Grand Rapids hotels beat pre-pandemic revenues

Occupancy rates are a bit deceiving, said Doug Small, president and CEO of Experience Grand Rapids, Kent County’s convention and visitors’ bureau that collects a portion of room fees from the county’s hotels to fund its destination marketing efforts.

He said rates appear lower because new hotels opened, increasing the supply of rooms in the county from 2019 to 2022.

However, revenue is up because there were more hotel stays — 640,140 rooms sold in summer 2022 vs. 578,819 in summer 2019 — and because average daily room rates increased to $130 in summer 2022 from about $118 in 2019.

In addition, revenue per available room (RevPAR) increased to $89.19 from an average of $84.36. Last summer’s average RevPAR was about $69.17.

“Hotels will tell you their No. 1 goal is revenue per available room,” Small said. “… Our rates are higher than they’ve ever been, and RevPAR is higher than it’s ever been. The only thing that’s not at a record pace is occupancy rates.”

Small said Grand Rapids’ hotel industry recovered much faster than the US Travel Association’s national projection that hotel revenues would return by 2024.

He said that Grand Rapids’ gains this season, especially downtown, were driven partly by a healthy summer conventions and meetings season. For example, the American Quilters’ Society Show, the Japanese Animation, Film and Art Expo, and the US Travel Association’s annual educational conference brought in a total of 26,500 attendees, resulting in about 4,600 room bookings.

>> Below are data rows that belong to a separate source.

(* ===== verification/Models.v ===== *)
(** Connection configurations and the validators of [models.py].

    A pydantic model is a record; its field and model validators are the
    [validate_*] functions, run in declaration order by the [*_config]
    constructors. *)

From Stdlib Require Import Ascii String ZArith Lia.
From stdpp Require Import base list strings sets.
From S2P Require Import Prelude Json Regex.

(** ** Character classes and expressions of the module *)

Definition env_name_start (c : ascii) : bool :=
  is_lower c || is_upper c || str_mem (implode [c]) ["-"; "."; "_"].
Definition env_name_char (c : ascii) : bool := env_name_start c || is_digit c.

(** [^[-._a-zA-Z][-._a-zA-Z0-9]*$] *)
Definition ENV_VAR_NAME_RE : regex := RSeq (RSet env_name_start) (RStar (RSet env_name_char)).

Definition dash_or_lower_alnum (c : ascii) : bool :=
  bool_decide (c = "-"%char) || is_lower_alnum c.

(** [^[a-z0-9]([-a-z0-9]*[a-z0-9])?$] *)
Definition NAMESPACE_RE : regex := bounded_word is_lower_alnum dash_or_lower_alnum.

(** [[\x21-\x7e]+] *)
Definition AUTH_TOKEN_RE : regex :=
  RSeq (RSet (in_range 33 126)) (RStar (RSet (in_range 33 126))).

Definition RESERVED_HEADER_PREFIX : string := "x-sandbox-".

(** ** Validators *)

Definition validate_sandboxd_auth_token (token : string) : outcome string :=
  if re_fullmatch AUTH_TOKEN_RE token then Ret token else Raise ValueError.

(** [PtySize._validate_positive] *)
Definition validate_positive (v : Z) : outcome Z :=
  if ((v <? 1) || (65535 <? v))%Z then Raise ValueError else Ret v.

Record pty_size := PtySize { cols : Z; rows : Z }.
Definition pty_size_config (c r : Z) : outcome pty_size :=
  c ← validate_positive c; r ← validate_positive r; Ret (PtySize c r).

Record SandboxClaimEnvVar := EnvVar {
  ev_name : string;
  ev_value : string;
  ev_container_name : option string;
}.

Definition validate_env_name (v : string) : outcome string :=
  if negb (re_match ENV_VAR_NAME_RE v) then Raise ValueError
  else if (v =? ".")%string || (v =? "..")%string || startswith ".." v
  then Raise ValueError
  else Ret v.

Definition env_var (name value : string) : outcome SandboxClaimEnvVar :=
  n ← validate_env_name name; Ret (EnvVar n value None).

Record SandboxDirectConnectionConfig := DirectConfig {
  api_url : string;
  direct_server_port : Z;
  extra_headers : list (string * string);
  client_cert : option (string * string);
  ca_cert : option string;
}.

Fixpoint validate_extra_headers (v : list (string * string)) : outcome () :=
  match v with
  | [] => Ret ()
  | (name, _) :: v' =>
      if startswith RESERVED_HEADER_PREFIX (lower name) then Raise ValueError
      else validate_extra_headers v'
  end.

Definition truthy_str_opt (o : option string) : bool :=
  match o with Some s => negb (s =? EmptyString)%string | None => false end.

Definition validate_tls_requires_https (c : SandboxDirectConnectionConfig) : outcome () :=
  if (bool_decide (client_cert c ≠ None) || truthy_str_opt (ca_cert c))
     && negb (startswith "https://" (lower (api_url c)))
  then Raise ValueError else Ret ().

Definition direct_config (c : SandboxDirectConnectionConfig)
    : outcome SandboxDirectConnectionConfig :=
  _ ← validate_extra_headers (extra_headers c);
  _ ← validate_tls_requires_https c; Ret c.

Record SandboxGatewayConnectionConfig := GatewayConfig {
  gateway_name : string;
  gateway_namespace : string;
  gateway_ready_timeout : Z;
  gateway_server_port : Z;
}.

Record SandboxLocalTunnelConnectionConfig := LocalTunnelConfig {
  lt_port_forward_ready_timeout : Z;
  lt_server_port : Z;
  router_namespace : string;
}.

Definition validate_namespace (v : string) : outcome string :=
  if re_match NAMESPACE_RE v then Ret v else Raise ValueError.

Definition local_tunnel_config (c : SandboxLocalTunnelConnectionConfig)
    : outcome SandboxLocalTunnelConnectionConfig :=
  _ ← validate_namespace (router_namespace c); Ret c.

Record SandboxdPodTunnelConnectionConfig := PodTunnelConfig {
  pt_auth_token : option string;
  pt_rest_port : Z;
  pt_grpc_port : Z;
  pt_port_forward_ready_timeout : Z;
}.

Definition validate_port (v : Z) : outcome Z :=
  if ((v <? 1) || (65535 <? v))%Z then Raise ValueError else Ret v.

Definition validate_token_opt (t : option string) : outcome () :=
  match t with
  | None => Ret ()
  | Some t => _ ← validate_sandboxd_auth_token t; Ret ()
  end.

Definition pod_tunnel_config (c : SandboxdPodTunnelConnectionConfig)
    : outcome SandboxdPodTunnelConnectionConfig :=
  _ ← validate_token_opt (pt_auth_token c);
  _ ← validate_port (pt_rest_port c);
  _ ← validate_port (pt_grpc_port c); Ret c.

Inductive in_cluster_mode := InClusterService | InClusterPodIp.

#[global] Instance in_cluster_mode_eq_dec : EqDecision in_cluster_mode.
Proof. solve_decision. Defined.

Record SandboxdInClusterConnectionConfig := InClusterdConfig {
  ic_auth_token : option string;
  ic_mode : in_cluster_mode;
  ic_rest_port : Z;
  ic_grpc_port : Z;
}.

(** The [mode] field: deprecated spellings are mapped before the literal is
    checked. *)
Definition map_deprecated_mode (v : json) : json :=
  match v with
  | JStr "service-dns" => JStr "in-cluster-service"
  | JStr "pod-ip" => JStr "in-cluster-pod-ip"
  | _ => v
  end.

Definition parse_mode (v : json) : outcome in_cluster_mode :=
  match map_deprecated_mode v with
  | JStr "in-cluster-service" => Ret InClusterService
  | JStr "in-cluster-pod-ip" => Ret InClusterPodIp
  | _ => Raise ValueError
  end.

Definition validate_distinct_ports (c : SandboxdInClusterConnectionConfig) : outcome () :=
  if (ic_rest_port c =? ic_grpc_port c)%Z then Raise ValueError else Ret ().

Definition sandboxd_in_cluster_config (token : option string) (mode : json) (rest grpc : Z)
    : outcome SandboxdInClusterConnectionConfig :=
  _ ← validate_token_opt token;
  m ← parse_mode mode;
  r ← validate_port rest;
  g ← validate_port grpc;
  let c := InClusterdConfig token m r g in
  _ ← validate_distinct_ports c; Ret c.

Record SandboxInClusterConnectionConfig := InClusterConfig { in_server_port : Z }.

(** The union [SandboxConnectionConfig]. *)
Inductive SandboxConnectionConfig :=
  | CDirect (c : SandboxDirectConnectionConfig)
  | CGateway (c : SandboxGatewayConnectionConfig)
  | CLocalTunnel (c : SandboxLocalTunnelConnectionConfig)
  | CInCluster (c : SandboxInClusterConnectionConfig)
  | CSandboxdPodTunnel (c : SandboxdPodTunnelConnectionConfig)
  | CSandboxdInCluster (c : SandboxdInClusterConnectionConfig).

Record AdditionalPodMetadata := PodMetadata {
  pm_labels : option (list (string * string));
  pm_annotations : option (list (string * string));
}.

(** [max_download_size: int | None = Field(default=None, strict=True, gt=0)] *)
Record SandboxFileConfig := FileConfig { max_download_size : option Z }.
Definition file_config (m : option Z) : outcome SandboxFileConfig :=
  match m with
  | Some n => if (n <=? 0)%Z then Raise ValueError else Ret (FileConfig m)
  | None => Ret (FileConfig None)
  end.

(** ** Facts *)

Lemma validate_port_ok v w : validate_port v = Ret w → w = v ∧ (1 ≤ v ≤ 65535)%Z.
Proof.
  unfold validate_port. destruct (v <? 1)%Z eqn:E1, (65535 <? v)%Z eqn:E2; try done.
  intros [= <-]. bool_prop. lia.
Qed.

Lemma validate_extra_headers_ok v :
  validate_extra_headers v = Ret () ↔
  ∀ name value, (name, value) ∈ v → startswith RESERVED_HEADER_PREFIX (lower name) = false.
Proof.
  induction v as [|[name value] v IH]; cbn -[startswith lower]; [set_solver|].
  destruct (startswith _ (lower name)) eqn:E.
  - split; [done|]. intros H. rewrite (H name value) in E by set_solver. done.
  - rewrite IH. set_solver.
Qed.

Small said people also flocked to downtown hotels as they pursued leisure activities — concerts, the arts, craft beverages and youth and amateur sports.

“People just wanted to get away,” he said. “Fortunately for us, our concert scene continues to draw overnight stays. Our craft beverage scene continues to drive overnight stays. Grand Rapids is the hub of West Michigan, and it sits near one of the most beautiful lakes in the world. And, when you have all that outdoor adventure available to you, it’s going to draw people.”

Experience GR projects hotel revenues will be about 10 percent higher for the final quarter of 2022 than during the same period in 2021.

“We’re seeing a flattening out (for the rest of the year); because at the end of ’21, we were really starting to come back to some sort of normalcy,” he said.

Crain’s reported last month that metro Detroit’s average daily hotel rates in October ($123.62) surpassed October 2019’s rates ($109.27), while its August 2022 RevPAR ($116.29) was slightly lower than in August 2019 ($118.46).

From talking to peers in other cities, like Baltimore and Louisville, Small said Grand Rapids’ hotel revenues are “coming back a lot quicker than the larger metro areas that have struggled a little bit more.

“The first destinations to come back were resort destinations,” he said. “… While we’re not a resort destination, we certainly are close to a variety of outdoor activities, which helped us.”